Canada's runners changing nation's culture in 1,500m event

Canadians Charles Philibert-Thiboutot and Nathan Brannen are part of a seven-man unit that has now all run under the world-class time of three minutes, 40 seconds in the 1,500 metres. The next mission: beat the time of former Canadian great Kevin Sullivan.

Charles Philibert-Thiboutot, Nathan Brannen chasing iconic Canadian time

None of the men's 1,500-metre runners in the Pan Am field are likely old enough to remember the song  Anything you can do, I can do better, but the two Canadians entered have the spirit down pat.

Charles Philibert-Thiboutot and Nathan Brannen, running here on Friday, are part of a seven-man unit that has now all run under a world-class three minutes, 40 seconds for the classic 3-¾ lap event.

Quebec's Philibert-Thiboutot, known around the team as Chuck, set off a slew of fast times this month when he ran a 3:34.23 at an international event in Monaco. That's moving into the area of Kevin Sullivan's iconic 3:31.71 national mark, set 15 years ago in Rome.

Just a day after the Monte Carlo run, Jeremy Rae put down a 3:36.85 and Thomas Riva a 3:37.34 in Belgium.

"[Chuck] got the train rolling, he ran his 3:34 and that just lit stuff up, man," said Dave Scott-Thomas, the national men's distance coach. "He did something, he's raced these [other Canadians], and there was a little bit of 'He did that? Maybe I can do something similar.'

"It's awesome."

In just one day last week, Canadians went 3:34, 3:35, 3:36 and 3:37 in different meets and "in many a year, if we had one [or two] guys go 3:37 we would have said 'not bad.'"

Brannen, of Cambridge, Ont., who has a personal best of 3:34.22, has run a 3:35.42 this season, and will be right in the mix for the 1,500m final.

Now, that's a lot of numbers going by up there, but the point is there's a culture growing that if one of the Canadians lays one down, the rest take the bit and pick up the pace.

Chasing a dream

Enough to chase Sullivan sometime soon?

"I'm an optimist, so I'd like to think so," says the coach, who has known the great Canadian for many years. "But we do this business to push ourselves further culturally.

"Who is to say in the right circumstances and another world-class field [such as in Monaco] that Chuck can't go further this summer. Imagine if it's a 3:30 or 3:31 pace and he's in contention and everyone is pushing him that extra little bit?"
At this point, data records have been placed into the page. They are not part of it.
(** * BaseLLM / LLM: the caching and run-notification layer of
    [langchain/src/llms/base.ts], modelled in Rocq.

    Strings are [String.string]; string comparison is the lexicographic
    comparison of code units ([String.compare]), the comparison that
    [Array.prototype.sort] uses when no comparator is given. *)

From Stdlib Require Import String Ascii Sorting.Permutation Sorting.Sorted.
From stdpp Require Import base list gmap strings.

Open Scope string_scope.
Set Warnings "-register-all".

(* ------------------------------------------------------------------ *)
(** ** JavaScript values and their [ToString] rendering *)

(** The values that can sit in a [SerializedLLM] record or in an
    [llmOutput] map. Numbers are carried with their [ToString]
    rendering. *)
Inductive Val :=
| VUndef
| VNull
| VBool (b : bool)
| VNum (repr : string)
| VStr (s : string)
| VArr (elems : list Val)
| VObj (fields : list (string * Val)).

(** A plain JS object as its own-enumerable entries, in insertion order. *)
Abbreviation Obj := (list (string * Val)).

(** [Array.prototype.join] with separator [sep]. *)
Fixpoint join (sep : string) (l : list string) : string :=
  match l with
  | [] => ""
  | [s] => s
  | s :: l' => String.append s (String.append sep (join sep l'))
  end.

(** [ToString v]; an array renders as [join(",")] of its elements, where
    [undefined] and [null] elements render as the empty string. *)
Fixpoint to_string (v : Val) : string :=
  match v with
  | VUndef => "undefined"
  | VNull => "null"
  | VBool true => "true"
  | VBool false => "false"
  | VNum r => r
  | VStr s => s
  | VArr l =>
      join "," (map (fun e => match e with
                              | VUndef | VNull => ""
                              | _ => to_string e
                              end) l)
  | VObj _ => "[object Object]"
  end.

(** Rendering of an array element inside [Array.prototype.join]. *)
Definition elem_string (v : Val) : string :=
  match v with
  | VUndef | VNull => ""
  | _ => to_string v
  end.

(** [obj[k] = v]: overwrite the entry in place when [k] is present,
    otherwise append it (JS keeps insertion order). *)
Fixpoint obj_set (k : string) (v : Val) (o : Obj) : Obj :=
  match o with
  | [] => [(k, v)]
  | (k', v') :: o' =>
      if String.eqb k k' then (k, v) :: o' else (k', v') :: obj_set k v o'
  end.

(** [{...o, k1: v1, ...}] as successive assignments. *)
Definition obj_spread (o : Obj) : Obj :=
  fold_left (fun acc kv => obj_set kv.1 kv.2 acc) o [].

(** An entry [[k, v]] of [Object.entries], rendered as the array
    [[k, v]] is by [ToString]. *)
Definition entry_string (kv : string * Val) : string :=
  join "," [kv.1; elem_string kv.2].

(** [Array.prototype.sort()] without comparator: elements are compared by
    their [ToString] rendering. Any correct sort yields the same list for
    this total order; insertion sort is used here. *)
Fixpoint insert_sorted (x : string) (l : list string) : list string :=
  match l with
  | [] => [x]
  | y :: l' => if String.leb x y then x :: y :: l' else y :: insert_sorted x l'
  end.

Definition sort_strings (l : list string) : list string :=
  fold_right insert_sorted [] l.

(* ------------------------------------------------------------------ *)
(** ** Generations, results, errors *)

Record Generation := mkGeneration {
  text : string;
  generationInfo : option Obj
}.

(** [LLMResult]: [generations] is a JS array whose elements may be
    [undefined] ([None]); [llmOutput] and [__run] are optional fields. *)
Record LLMResult := mkLLMResult {
  generations : list (option (list Generation));
  llmOutput : option Obj;
  __run : option nat  (* [{ runId }] *)
}.

(** Thrown values. *)
Inductive Exn :=
| Error (message : string)
| TypeError (message : string).

(* ------------------------------------------------------------------ *)
(** ** The backend instance *)

(** The run manager handed to the backend ([CallbackManagerForLLMRun]):
    a run id and the handlers it dispatches to. *)
Record RunManager := mkRunManager {
  runId : nat;
  rm_handlers : list string
}.

(** A [BaseLLM] instance: what its subclass supplies ([_llmType],
    [_identifyingParams], [_generate]) and its configuration ([cache],
    [callbacks], [verbose]). The backend [_generate] returns the tokens
    it streams through [runManager?.handleLLMNewToken] and its outcome. *)
Record BaseLLM := mkBaseLLM {
  _llmType : string;
  _identifyingParams : Obj;
  cache : bool;
  callbacks : list string;
  verbose : bool;
  _generate : list string -> option (list string) -> option RunManager ->
              list string * (Exn + LLMResult)
}.

(** [_modelType()]. *)
Definition _modelType (m : BaseLLM) : string := "base_llm".

(** [serialize()] = [{...this._identifyingParams(), _type, _model}]. *)
Definition serialize (m : BaseLLM) : Obj :=
  obj_set "_model" (VStr (_modelType m))
    (obj_set "_type" (VStr (_llmType m)) (obj_spread (_identifyingParams m))).

(** The [stop] argument as a JS value ([undefined] when not given). *)
Definition stop_val (stop : option (list string)) : Val :=
  match stop with
  | None => VUndef
  | Some l => VArr (map VStr l)
  end.

(** [params = this.serialize(); params.stop = stop;
     llmStringKey = `${Object.entries(params).sort()}`]. *)
Definition llmStringKey (m : BaseLLM) (stop : option (list string)) : string :=
  let params := obj_set "stop" (stop_val stop) (serialize m) in
  join "," (sort_strings (map entry_string params)).

(* ------------------------------------------------------------------ *)
(** ** Effects: cache store, notification trace, run ids *)

(** The observable effects of one call, in the order they happen. *)
Inductive Event :=
| EvLookup (prompt : string) (llmKey : string)
| EvUpdate (prompt : option string) (llmKey : string)
           (value : option (list Generation))
| EvBackend (prompts : list string) (stop : option (list string))
| EvLLMStart (run : nat) (name : string) (prompts : list string)
| EvLLMNewToken (run : nat) (token : string)
| EvLLMError (run : nat) (err : Exn)
| EvLLMEnd (run : nat) (output : LLMResult).

(** The cache store is keyed by [(prompt, llmKey)]; a prompt is [None]
    when the code passes [prompts[undefined]], a value is [None] when it
    stores [undefined]. [next_run] stands for the [uuidv4()] source. *)
Record St := mkSt {
  store : gmap (option string * string) (option (list Generation));
  trace : list Event;
  next_run : nat
}.

(** A state and error monad: an [async] function that may throw. *)
Definition M (A : Type) : Type := St -> (Exn + A) * St.

Definition ret {A} (a : A) : M A := fun st => (inr a, st).

Definition bind {A B} (c : M A) (f : A -> M B) : M B :=
  fun st => match c st with
            | (inl e, st') => (inl e, st')
            | (inr a, st') => f a st'
            end.

Definition throw {A} (e : Exn) : M A := fun st => (inl e, st).

Notation "'do' x <- c ; k" := (bind c (fun x => k))
  (at level 60, c at next level, right associativity).
Notation "'do' c ; k" := (do _ <- c ; k)
  (at level 60, right associativity).

Definition emit (ev : Event) : M unit :=
  fun st => (inr tt, mkSt (store st) (trace st ++ [ev]) (next_run st)).

Fixpoint mapM {A B} (f : A -> M B) (l : list A) : M (list B) :=
  match l with
  | [] => ret []
  | x :: l' => do y <- f x; do ys <- mapM f l'; ret (y :: ys)
  end.

(** [cache.lookup(prompt, llmKey)]: the stored generations, or a miss
    ([null], and also a stored [undefined]). *)
Definition stored (s : gmap (option string * string) (option (list Generation)))
    (prompt key : string) : option (list Generation) :=
  match s !! (Some prompt, key) with
  | Some (Some g) => Some g
  | _ => None
  end.

Definition cache_lookup (prompt key : string) : M (option (list Generation)) :=
  fun st =>
    (inr (stored (store st) prompt key),
     mkSt (store st) (trace st ++ [EvLookup prompt key]) (next_run st)).

(** [cache.update(prompt, llmKey, value)]. *)
Definition cache_update (prompt : option string) (key : string)
    (value : option (list Generation)) : M unit :=
  fun st =>
    (inr tt, mkSt (<[(prompt, key) := value]> (store st))
                  (trace st ++ [EvUpdate prompt key value]) (next_run st)).

(* ------------------------------------------------------------------ *)
(** ** Notification coordinator *)

(** Modelled from the spec: [CallbackManager.configure]
    (callbacks/manager.ts, not in the sources). It merges the
    caller-supplied sinks with the instance's sinks, deduplicated, adds
    the console sink when [verbose] is set, and yields no manager when no
    sink is active. *)
Definition configure (cbs inheritable : list string) (verbose : bool)
    : option (list string) :=
  match remove_dups (cbs ++ inheritable ++ (if verbose then ["console"] else []))
  with
  | [] => None
  | hs => Some hs
  end.

(** Modelled from the spec: [CallbackManager.handleLLMStart]. It takes a
    fresh run id, notifies the sinks of the start of the run and returns
    the run manager for it. Emissions are fire-and-forget and do not
    fail. *)
Definition handleLLMStart (hs : list string) (name : string)
    (prompts : list string) : M RunManager :=
  fun st =>
    let r := next_run st in
    (inr (mkRunManager r hs),
     mkSt (store st) (trace st ++ [EvLLMStart r name prompts]) (S r)).

(** [runManager?.handleLLMError(err)], [runManager?.handleLLMEnd(output)],
    [runManager?.handleLLMNewToken(token)]: no-ops without a manager. *)
Definition notify (rm : option RunManager) (ev : nat -> Event) : M unit :=
  match rm with
  | Some r => emit (ev (runId r))
  | None => ret tt
  end.

Definition notify_tokens (rm : option RunManager) (toks : list string) : M unit :=
  do mapM (fun t => notify rm (fun r => EvLLMNewToken r t)) toks; ret tt.

(* ------------------------------------------------------------------ *)
(** ** [BaseLLM._generateUncached] *)

(** [await this._generate(prompts, stop, runManager)], with the outcome
    caught as by the surrounding [try]. *)
Definition call_backend (m : BaseLLM) (prompts : list string)
    (stop : option (list string)) (rm : option RunManager)
    : M (Exn + LLMResult) :=
  let '(toks, outcome) := _generate m prompts stop rm in
  do emit (EvBackend prompts stop);
  do notify_tokens rm toks;
  ret outcome.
Don't look for something like that this week, however, as championship meet races are invariably tactical, run without a "rabbit" to set the pace and don't tend to feature everyone taking off for the front.

That's when the elbows come out. And the thinking begins.

Challengers for the Canadians can be found just south of here, as the Americans have sent their fifth- and sixth-place finishers from the national trials, where one of the closest recent finishes saw five runners between second and sixth separated by less than a second.

Wheating ran a 3:30.90 back in 2010 at Monaco, but hasn't been at that level since, though he was under 3:40 at the U.S. trials. Merber has a 3:34.54 this year, so will be right in the mix.

"Right now, you'd have to say Merber, and Nate, and Chuck as a pick 'em," said Scott-Thomas. "I'm patriotically biased, but you have to put [the Canadians] in as very, very strong players in this field, and it's not unthinkable to pick them 1-2 and do what we did in the steeplechase here."